Therefore, it would have been obvious to one of ordinary skill in the art before the effective filing date the claimed invention was made to combine the teachings of NUMAOKA in view of SRINIVASA of having a method for recognizing emotion, comprising: acquiring to-be-recognized spiking sequences corresponding to video information; and recognizing the to-be-recognized spiking sequences by using a spiking neural network emotion recognition model, so as to obtain a corresponding emotion category, with the teachings of SRINIVASA having wherein the spiking neural network comprises a voting neuronal population component; and obtaining an output frequency of a voting neuronal population of each emotion category via forward propagation of the current spiking neural network; calculating, regarding each emotion category, an error between the output frequency of the voting neuronal population of the emotion category and a real label of a corresponding emotion category; calculating a gradient corresponding to the parameter weight according to the error, and updating the parameter weight of the current spiking neural network by using the gradient; judging whether the current spiking neural network after updating the parameter weight converges; and when it is judged that the current spiking neural network after updating the parameter weight has converged, stopping training.

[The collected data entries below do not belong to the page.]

(* ===== verification/PaxosReplica.v ===== *)
(** One configuration's replica of Omni-Paxos ([paxos.rs], [PaxosReplica]).

    The component drives the Omni-Paxos core of the external crate: it hands it
    proposals, messages and leaders, and on a timer collects decided entries and
    outgoing messages.  The core is a parameter of the model, the class
    [PaxosCore]; everything around it is translated. *)

From Stdlib Require Import Strings.Byte.
From S2P Require Import Prelude MpMessages Partition Wire Election PaxosWire MsgWire.
From S2P Require Import PaxosStorage Communicator.

Import Omni PaxosWire MsgWire.

(** ** The Omni-Paxos core

    [Err] of a proposal is returned as [Some]; [get_decided_entries] moves the
    read position of the core. *)

Inductive ProposeErr :=
| NormalErr (data : bytes)
| ReconfigurationErr (nodes : list Z).

Class PaxosCore (S P : Type) := {
  paxos_with : Z -> Z -> list Z -> S * MemoryState.t -> option Leader -> P;
  propose_normal : P -> bytes -> P * option ProposeErr;
  paxos_propose_reconfiguration : P -> list Z -> option Ballot.t -> P * option ProposeErr;
  paxos_handle : P -> Message -> P;
  paxos_handle_leader : P -> Leader -> P;
  get_outgoing_msgs : P -> P * list Message;
  paxos_get_promise : P -> Ballot.t;
  paxos_get_current_leader : P -> Z;
  get_decided_entries : P -> P * list Entry;
  get_chosen_entries : P -> Z -> Z -> list Entry;
  stop_and_get_sequence : P -> P * S;
  paxos_stopped : P -> bool;
  reconnected : P -> Z -> P }.

(** ** Messages between the replica and its supervisor *)

Record FinalMsg {S : Type} := mkFinalMsg {
  fm_config_id : Z;
  fm_nodes : Reconfig;
  fm_final_sequence : S;
  fm_skip_prepare_use_leader : option Leader }.
Arguments FinalMsg : clear implicits.

Inductive PaxosCompMsg {S : Type} :=
| CompLeader (config_id pid round : Z)
| CompPendingReconfig (data : bytes)
| CompReconfig (r : FinalMsg S)
| CompKillComponents.
Arguments PaxosCompMsg : clear implicits.

Inductive PaxosReplicaMsg :=
| Propose (p : Proposal)
| ProposeReconfiguration (rp : ReconfigurationProposal)
| LocalSegmentReq (requestor : Path) (sr : SegmentRequest) (meta : SequenceMetaData)
| StopReplica (ack_client : bool).

Module PaxosReplica.
Section replica.
Context {Sq P : Type} `{RaftMessage} `{PaxosCore Sq P}.

(** The constant [prio_start_round] of the configuration file. *)
Context (prio_start_round : Z).

(** [ReplyStop] is the reply to the pending ask of the supervisor. *)
Inductive ReplicaEffect :=
| ToSupervisor (m : PaxosCompMsg Sq)
| ToCommunicator (m : CommunicatorMsg)
| ToRequestor (dst : Path) (m : ReconfigurationMsg)
| StartTimer
| CancelTimer
| ReplyStop.

Record t := mk {
  peers : list Z;
  paxos : P;
  config_id : Z;
  pid : Z;
  current_leader : Z;
  leader_ballot : Ballot.t;
  timer : bool;
  stopped : bool;
  stopped_peers : gset Z;
  stop_ask : option bool }.

Definition set_peers (r : t) (x : list Z) : t :=
  mk x (paxos r) (config_id r) (pid r) (current_leader r) (leader_ballot r) (timer r)
     (stopped r) (stopped_peers r) (stop_ask r).
Definition set_paxos (r : t) (x : P) : t :=
  mk (peers r) x (config_id r) (pid r) (current_leader r) (leader_ballot r) (timer r)
     (stopped r) (stopped_peers r) (stop_ask r).
Definition set_leader (r : t) (pid' : Z) (b : Ballot.t) : t :=
  mk (peers r) (paxos r) (config_id r) (pid r) pid' b (timer r)
     (stopped r) (stopped_peers r) (stop_ask r).
Definition set_timer (r : t) (x : bool) : t :=
  mk (peers r) (paxos r) (config_id r) (pid r) (current_leader r) (leader_ballot r) x
     (stopped r) (stopped_peers r) (stop_ask r).
Definition set_stop (r : t) (st : bool) (ps : gset Z) (ask : option bool) : t :=
  mk (peers r) (paxos r) (config_id r) (pid r) (current_leader r) (leader_ballot r) (timer r)
     st ps ask.

Definition with_ (peers : option (list Z)) (config_id pid : Z) (paxos : P) : t :=
  mk (default [] peers) paxos config_id pid 0 Ballot.default false false ∅ None.

Definition start_timer (r : t) : t * list ReplicaEffect := (set_timer r true, [StartTimer]).

Definition stop_timer (r : t) : t * list ReplicaEffect :=
  if timer r then (set_timer r false, [CancelTimer]) else (r, []).

Definition send_outgoing (r : t) : t * list ReplicaEffect :=
  let '(px, msgs) := get_outgoing_msgs (paxos r) in
  (set_paxos r px, map (fun m => ToCommunicator (OutRawPaxosMsg m)) msgs).

(** [Iterator::partition] keeps the order on both sides. *)
Definition in_configuration (r : t) (p : Z) : bool :=
  (p =? pid r) || bool_decide (p ∈ peers r).

Definition handle_stopsign (r : t) (ss : StopSign) : t * list ReplicaEffect :=
  let '(px, final_seq) := stop_and_get_sequence (paxos r) in
  let r := set_paxos r px in
  let continued_nodes := filter (fun p => in_configuration r p = true) (ss_nodes ss) in
  let new_nodes := filter (fun p => in_configuration r p = false) (ss_nodes ss) in
  let leader := match ss_skip_prepare_use_leader ss with
                | Some l => leader_pid l
                | None => 0
                end in
  let final := mkFinalMsg Sq (ss_config_id ss) (mkReconfig continued_nodes new_nodes) final_seq
                 (ss_skip_prepare_use_leader ss) in
  let rr := mkReconfigurationResp leader (Ballot.n (leader_ballot r)) (ss_nodes ss) in
  (r, [ToSupervisor (CompReconfig final); ToCommunicator (ReconfigurationResponse rr)]).

(** The loop of a leader over the decided entries. *)
Fixpoint handle_decided (r : t) (promise : Ballot.t) (decided : list Entry)
    : t * list ReplicaEffect :=
  match decided with
  | [] => (r, [])
  | e :: decided =>
      let '(r, effs) :=
        match e with
        | Normal data =>
            (r, [ToCommunicator
                   (ProposalResponse (mkProposalResp data (pid r) (Ballot.n promise)))])
        | StopSignEntry ss => handle_stopsign r ss
        end in
      let '(r, effs') := handle_decided r promise decided in
      (r, effs ++ effs')
  end.

Definition get_decided (r : t) : t * list ReplicaEffect :=
  let promise := paxos_get_promise (paxos r) in
  let '(r, notified) :=
    if Ballot.ltb (leader_ballot r) promise then
      let r := set_leader r (paxos_get_current_leader (paxos r)) promise in
      (r, [ToSupervisor (CompLeader (config_id r) (current_leader r) (Ballot.n promise))])
    else (r, []) in
  let '(px, decided_entries) := get_decided_entries (paxos r) in
  let r := set_paxos r px in
  let '(r, effs) :=
    if current_leader r =? pid r then handle_decided r promise decided_entries
    else match last decided_entries with
         | Some (StopSignEntry ss) => handle_stopsign r ss
         | _ => (r, [])
         end in
  (r, notified ++ effs).

(** The closure of [start_timer]. *)
Definition outgoing_timeout (r : t) : t * list ReplicaEffect :=
  let '(r, e1) := get_decided r in
  let '(r, e2) := send_outgoing r in
  (r, e1 ++ e2).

Wherein having NUMAOKA’s method for recognizing emotion wherein the spiking neural network comprises a voting neuronal population component; and obtaining an output frequency of a voting neuronal population of each emotion category via forward propagation of the current spiking neural network; calculating, regarding each emotion category, an error between the output frequency of the voting neuronal population of the emotion category and a real label of a corresponding emotion category; calculating a gradient corresponding to the parameter weight according to the error, and updating the parameter weight of the current spiking neural network by using the gradient; judging whether the current spiking neural network after updating the parameter weight converges; and when it is judged that the current spiking neural network after updating the parameter weight has converged, stopping training.

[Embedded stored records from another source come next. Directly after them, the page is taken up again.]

(* ===== verification/KvTrace.v ===== *)
(** Traces of a key-value store and their check ([shared_rust/src/lib.rs], [test_utils]).

    [is_linearizable] searches for an order of the operations of one key; it backtracks on
    a stack of register values which it shares between the branches.  The reference is
    the definition of linearizability: an order of the operations that keeps the order of
    those that do not overlap, and in which every read returns the last write. *)

From S2P Require Import Prelude.

Module Kv.

(** ** Traces *)

Inductive KVOperation := ReadInvokation | ReadResponse | WriteInvokation | WriteResponse.

#[global] Instance KVOperation_eq_dec : EqDecision KVOperation.
Proof. solve_decision. Defined.

Record KVTimestamp := mkKVTimestamp {
  key : Z;
  operation : KVOperation;
  value : option Z;
  time : Z;
  sender : Z }.

#[global] Instance KVTimestamp_eq_dec : EqDecision KVTimestamp.
Proof. solve_decision. Defined.

(** ** The check *)

Fixpoint get_minimal_ops (trace : list KVTimestamp) : list KVTimestamp :=
  match trace with
  | [] => []
  | entry :: trace =>
      match operation entry with
      | ReadInvokation | WriteInvokation => entry :: get_minimal_ops trace
      | _ => []
      end
  end.

Definition get_response_value (invokation : KVTimestamp) (trace : list KVTimestamp) : option Z :=
  match operation invokation with
  | ReadInvokation =>
      match list_find (fun x => operation x = ReadResponse /\ sender x = sender invokation) trace with
      | Some (_, ts) => value ts
      | None => None
      end
  | _ => value invokation
  end.

(** [None] is the failed [assert!]. *)
Definition remove_op (entry : KVTimestamp) (trace : list KVTimestamp) : option (list KVTimestamp) :=
  let cloned := filter (fun x => sender x <> sender entry) trace in
  if (length cloned <? length trace)%nat then Some cloned else None.

(** The loop over the minimal operations; [rec] is the recursive call.  The stack [s] is
    passed by reference, so what a failed branch leaves on it is seen by the next one. *)
Fixpoint try_ops (rec : list KVTimestamp -> list Z -> option (bool * list Z))
    (h : list KVTimestamp) (minimal_ops : list KVTimestamp) (s : list Z)
    : option (bool * list Z) :=
  match minimal_ops with
  | [] => Some (false, s)
  | op :: minimal_ops =>
      response_val ← get_response_value op h;
      removed_op_trace ← remove_op op h;
      match operation op with
      | WriteInvokation | WriteResponse =>
          '(found, s) ← rec removed_op_trace (s ++ [response_val]);
          if found : bool then Some (true, s) else try_ops rec h minimal_ops (removelast s)
      | ReadInvokation | ReadResponse =>
          top ← last s;
          if top =? response_val then
            '(found, s) ← rec removed_op_trace s;
            if found : bool then Some (true, s) else try_ops rec h minimal_ops s
          else try_ops rec h minimal_ops s
      end
  end.

(** The fuel bounds the depth of the recursion: every call removes an operation. *)
Fixpoint is_linearizable (fuel : nat) (h : list KVTimestamp) (s : list Z)
    : option (bool * list Z) :=
  match h, fuel with
  | [], _ => Some (true, s)
  | _, O => None
  | _, S fuel => try_ops (is_linearizable fuel) h (get_minimal_ops h) s
  end.

(** [sort_by_key(|x| x.time)], which is stable. *)
Fixpoint insert_by_time (x : KVTimestamp) (l : list KVTimestamp) : list KVTimestamp :=
  match l with
  | [] => [x]
  | y :: l => if time x <? time y then x :: y :: l else y :: insert_by_time x l
  end.

Definition sort_by_time (l : list KVTimestamp) : list KVTimestamp :=
  fold_left (fun sorted x => insert_by_time x sorted) l [].

(** [into_group_map]: the keys, and the entries of a key in their order. *)
Definition keys (timestamps : list KVTimestamp) : list Z := remove_dups (map key timestamps).
Definition group (timestamps : list KVTimestamp) (k : Z) : list KVTimestamp :=
  filter (fun x => key x = k) timestamps.

Fixpoint check_keys (timestamps : list KVTimestamp) (ks : list Z) : option bool :=
  match ks with
  | [] => Some true
  | k :: ks =>
      let trace := sort_by_time (group timestamps k) in
      '(found, _) ← is_linearizable (length trace) trace [0];
      if found : bool then check_keys timestamps ks else Some false
  end.

Definition all_linearizable (timestamps : list KVTimestamp) : option bool :=
  check_keys timestamps (keys timestamps).

(** ** Linearizability *)

Definition is_inv (x : KVTimestamp) : Prop :=
  operation x = ReadInvokation \/ operation x = WriteInvokation.

#[global] Instance is_inv_dec x : Decision (is_inv x).
Proof. unfold is_inv. apply _. Defined.

(** The operations of a trace, by their invocations. *)
Definition invocations (h : list KVTimestamp) : list KVTimestamp := filter is_inv h.

(** [a] ended before [b] began. *)
Definition precedes (h : list KVTimestamp) (a b : KVTimestamp) : Prop :=
  exists h1 h2, h = h1 ++ b :: h2 /\ Exists (fun r => ~ is_inv r /\ sender r = sender a) h1.

(** In the order [l] no operation comes after one that it precedes. *)
Definition respects (h l : list KVTimestamp) : Prop :=
  StronglySorted (fun b a => ~ precedes h a b) l.

(** Every read returns the last written value, [v] at first. *)
Fixpoint legal (h : list KVTimestamp) (v : Z) (l : list KVTimestamp) : Prop :=
  match l with
  | [] => True
  | op :: l =>
      match operation op with
      | WriteInvokation | WriteResponse =>
          exists w, get_response_value op h = Some w /\ legal h w l
      | ReadInvokation | ReadResponse => get_response_value op h = Some v /\ legal h v l
      end
  end.

Definition linearization (h : list KVTimestamp) (v : Z) (l : list KVTimestamp) : Prop :=
  l ≡ₚ invocations h /\ respects h l /\ legal h v l.

Definition linearizable (h : list KVTimestamp) (v : Z) : Prop := exists l, linearization h v l.

(** Every operation has ended, and every process made one. *)
Definition op_of (h : list KVTimestamp) (s : Z) : list KVTimestamp :=
  filter (fun x => sender x = s) h.

Definition complete_op (l : list KVTimestamp) : Prop :=
  match l with
  | [inv; resp] =>
      match operation inv, operation resp with
      | ReadInvokation, ReadResponse => is_Some (value resp)
      | WriteInvokation, WriteResponse => is_Some (value inv)
      | _, _ => False
      end
  | _ => False
  end.

Definition complete (h : list KVTimestamp) : Prop :=
  forall x, x ∈ h -> complete_op (op_of h (sender x)).

(** ** Parts of a trace *)

(** The trace without the operation of a process. *)
Definition without (s : Z) (h : list KVTimestamp) : list KVTimestamp :=
  filter (fun x => sender x <> s) h.

Lemma elem_of_invocations h x : x ∈ invocations h <-> is_inv x /\ x ∈ h.
Proof. unfold invocations. by rewrite list_elem_of_filter. Qed.

Lemma elem_of_without s h x : x ∈ without s h <-> sender x <> s /\ x ∈ h.
Proof. unfold without. by rewrite list_elem_of_filter. Qed.

Lemma elem_of_op_of h s x : x ∈ op_of h s <-> sender x = s /\ x ∈ h.
Proof. unfold op_of. by rewrite list_elem_of_filter. Qed.

Lemma op_of_without s t h : t <> s -> op_of (without s h) t = op_of h t.
Proof.
  intros Ht. unfold op_of, without. rewrite list_filter_filter. apply list_filter_iff.
  intros x. split; [by intros [? _]|]. intros Hx. split; [done|congruence].
Qed.

Lemma find_filter (P Q : KVTimestamp -> Prop) `{!forall x, Decision (P x)}
    `{!forall x, Decision (Q x)} l :
  (forall x, P x -> Q x) -> snd <$> list_find P (filter Q l) = snd <$> list_find P l.
Proof.
  intros Hpq. induction l as [|x l IH]; [done|]. rewrite filter_cons.
  destruct (decide (Q x)) as [Hq|Hq]; simpl.
  - destruct (decide (P x)); [done|]. revert IH.
    destruct (list_find P (filter Q l)) as [[]|], (list_find P l) as [[]|]; simpl; congruence.
  - rewrite decide_False by auto. rewrite IH. by destruct (list_find P l) as [[]|].
Qed.

(** The value of an operation depends on its own entries only. *)
Lemma get_response_value_op_of op h :
  get_response_value op h = get_response_value op (op_of h (sender op)).
Proof.
  unfold get_response_value, op_of. destruct (operation op); try done.
  set (P := fun x => operation x = ReadResponse /\ sender x = sender op).
  pose proof (find_filter P (fun x => sender x = sender op) h) as Hf.
  destruct (list_find P h) as [[]|], (list_find P (filter _ h)) as [[]|];
    specialize (Hf ltac:(by intros x [])); simpl in Hf; congruence.
Qed.

Lemma legal_ext h1 h2 v l :
  (forall a, a ∈ l -> op_of h1 (sender a) = op_of h2 (sender a)) ->
  legal h1 v l -> legal h2 v l.
Proof.
  revert v. induction l as [|op l IH]; intros v Hop; [done|].
  assert (get_response_value op h2 = get_response_value op h1) as Hv.
  { by rewrite get_response_value_op_of, <- Hop, <- get_response_value_op_of by apply list_elem_of_here. }
  simpl. rewrite Hv. pose proof (fun v => IH v (fun a Ha => Hop a (list_elem_of_further _ _ _ Ha))).
  destruct (operation op); naive_solver.
Qed.

Lemma StronglySorted_mono {A} (R S : A -> A -> Prop) l :
  (forall a b, a ∈ l -> b ∈ l -> R a b -> S a b) -> StronglySorted R l -> StronglySorted S l.
Proof.
  intros Hi. induction 1 as [|a l Hs IH Hf]; constructor.
  - apply IH. intros x y Hx Hy. apply Hi; by apply list_elem_of_further.
  - rewrite Forall_forall in *. intros b Hb. apply Hi; [apply list_elem_of_here|by apply list_elem_of_further|auto].
Qed.

Lemma filter_split (P : KVTimestamp -> Prop) `{!forall x, Decision (P x)} h k1 b k2 :
  filter P h = k1 ++ b :: k2 ->
  exists h1 h2, h = h1 ++ b :: h2 /\ filter P h1 = k1.
Proof.
  revert k1. induction h as [|x h IH]; intros k1 Hf; [by destruct k1|].
  rewrite filter_cons in Hf. destruct (decide (P x)) as [Hx|Hx].
  - destruct k1 as [|y k1]; simpl in Hf; injection Hf as -> Hf; [by exists [], h|].
    apply IH in Hf as (h1 & h2 & -> & <-). exists (y :: h1), h2. split; [done|].
    by rewrite filter_cons, decide_True.
  - apply IH in Hf as (h1 & h2 & -> & <-). exists (x :: h1), h2. split; [done|].
    by rewrite filter_cons, decide_False.
Qed.

Lemma precedes_without s h a b :
  sender a <> s -> sender b <> s -> precedes (without s h) a b <-> precedes h a b.
Proof.
  intros Ha Hb. unfold precedes, without. split.
  - intros (k1 & k2 & Hk & Hr). apply filter_split in Hk as (h1 & h2 & -> & <-).
    exists h1, h2. split; [done|]. apply Exists_exists in Hr as (r & Hr & ?).
    apply Exists_exists. exists r. by apply list_elem_of_filter in Hr as [_ ?].
  - intros (h1 & h2 & -> & Hr). eexists (filter _ h1), (filter _ h2). split.
    + rewrite filter_app, filter_cons, decide_True by done. done.
    + apply Exists_exists in Hr as (r & Hr & Hi & Hs). apply Exists_exists. exists r.
      split; [|done]. apply list_elem_of_filter. split; [congruence|done].
Qed.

The motivation behind the modification would have been to obtain a more accurate method for recognizing emotion from video data using a spiking neural network where the time-based relationship between signal spikes allows for a more power-efficient model, since both NUMAOKA and SRINIVASA relate to mechanisms for processing input data using artificial intelligence functions, wherein NUMAOKA discloses an information processing apparatus that performs human emotion recognition at a necessary level on the basis of predetermined guidelines, an information processing method, and an artificial intelligence model manufacturing method that can improve the recognition accuracy and provide the emotion recognition utilization service with a high user satisfaction level, and SRINIVASA relates to determining a classification of a video sequence with a spiking neural network; the time-dependent interaction via spikes turn these networks into rich dynamical systems, making them more powerful than the current generation of neural nets making these networks orders of magnitude more power-efficient. Please see NUMAOKA (US 20220366723 A1), Paragraph [0024, 0141], and SRINIVASA (US 20200218959 A1), Paragraph [0002, 0019].
-
Regarding claim 11, NUMAOKA in view of SRINIVASA teach the method for recognizing emotion as claimed in claim 10, 
NUMAOKA further teaches wherein the process of training the pre-established spiking neural network emotion recognition model by using the dynamic visual data set (Fig. 6, Paragraph [0015] – NUMAOKA discloses emotion learning unit performs training to input learning data to the artificial intelligence function and perform the emotion recognition when the preprocessing unit determines to permit the learning. See also Paragraph [0105].), 
to obtain the trained spiking neural network emotion recognition model (Fig. 6, Paragraph [0004] – NUMAOKA discloses the face image pattern is used as an input of the neural network, the output of the neural network is associated with labels of emotions such as “anger”, “disgust”, “fear”, . . . , each face image pattern input to the neural network is compared with a label of an output considered to be appropriate, and thereby the neural network is learned or trained. See also Paragraph [0094].), further comprises: 
returning to execute the step of using the dynamic visual data set as the input to the current spiking neural network in the spiking neural network emotion recognition model (Fig. 6, Paragraph [0015] – NUMAOKA discloses emotion learning unit performs training to input learning data to the artificial intelligence function and perform the emotion recognition when the preprocessing unit determines to permit the learning. See also Fig. 11, Paragraph [0149, 0105].),
NUMAOKA fails to explicitly teach when it is judged that the current spiking neural network after updating the parameter weight has not converged, and obtaining the output frequency of the voting neuronal population of each emotion category via forward propagation of the current spiking neural network.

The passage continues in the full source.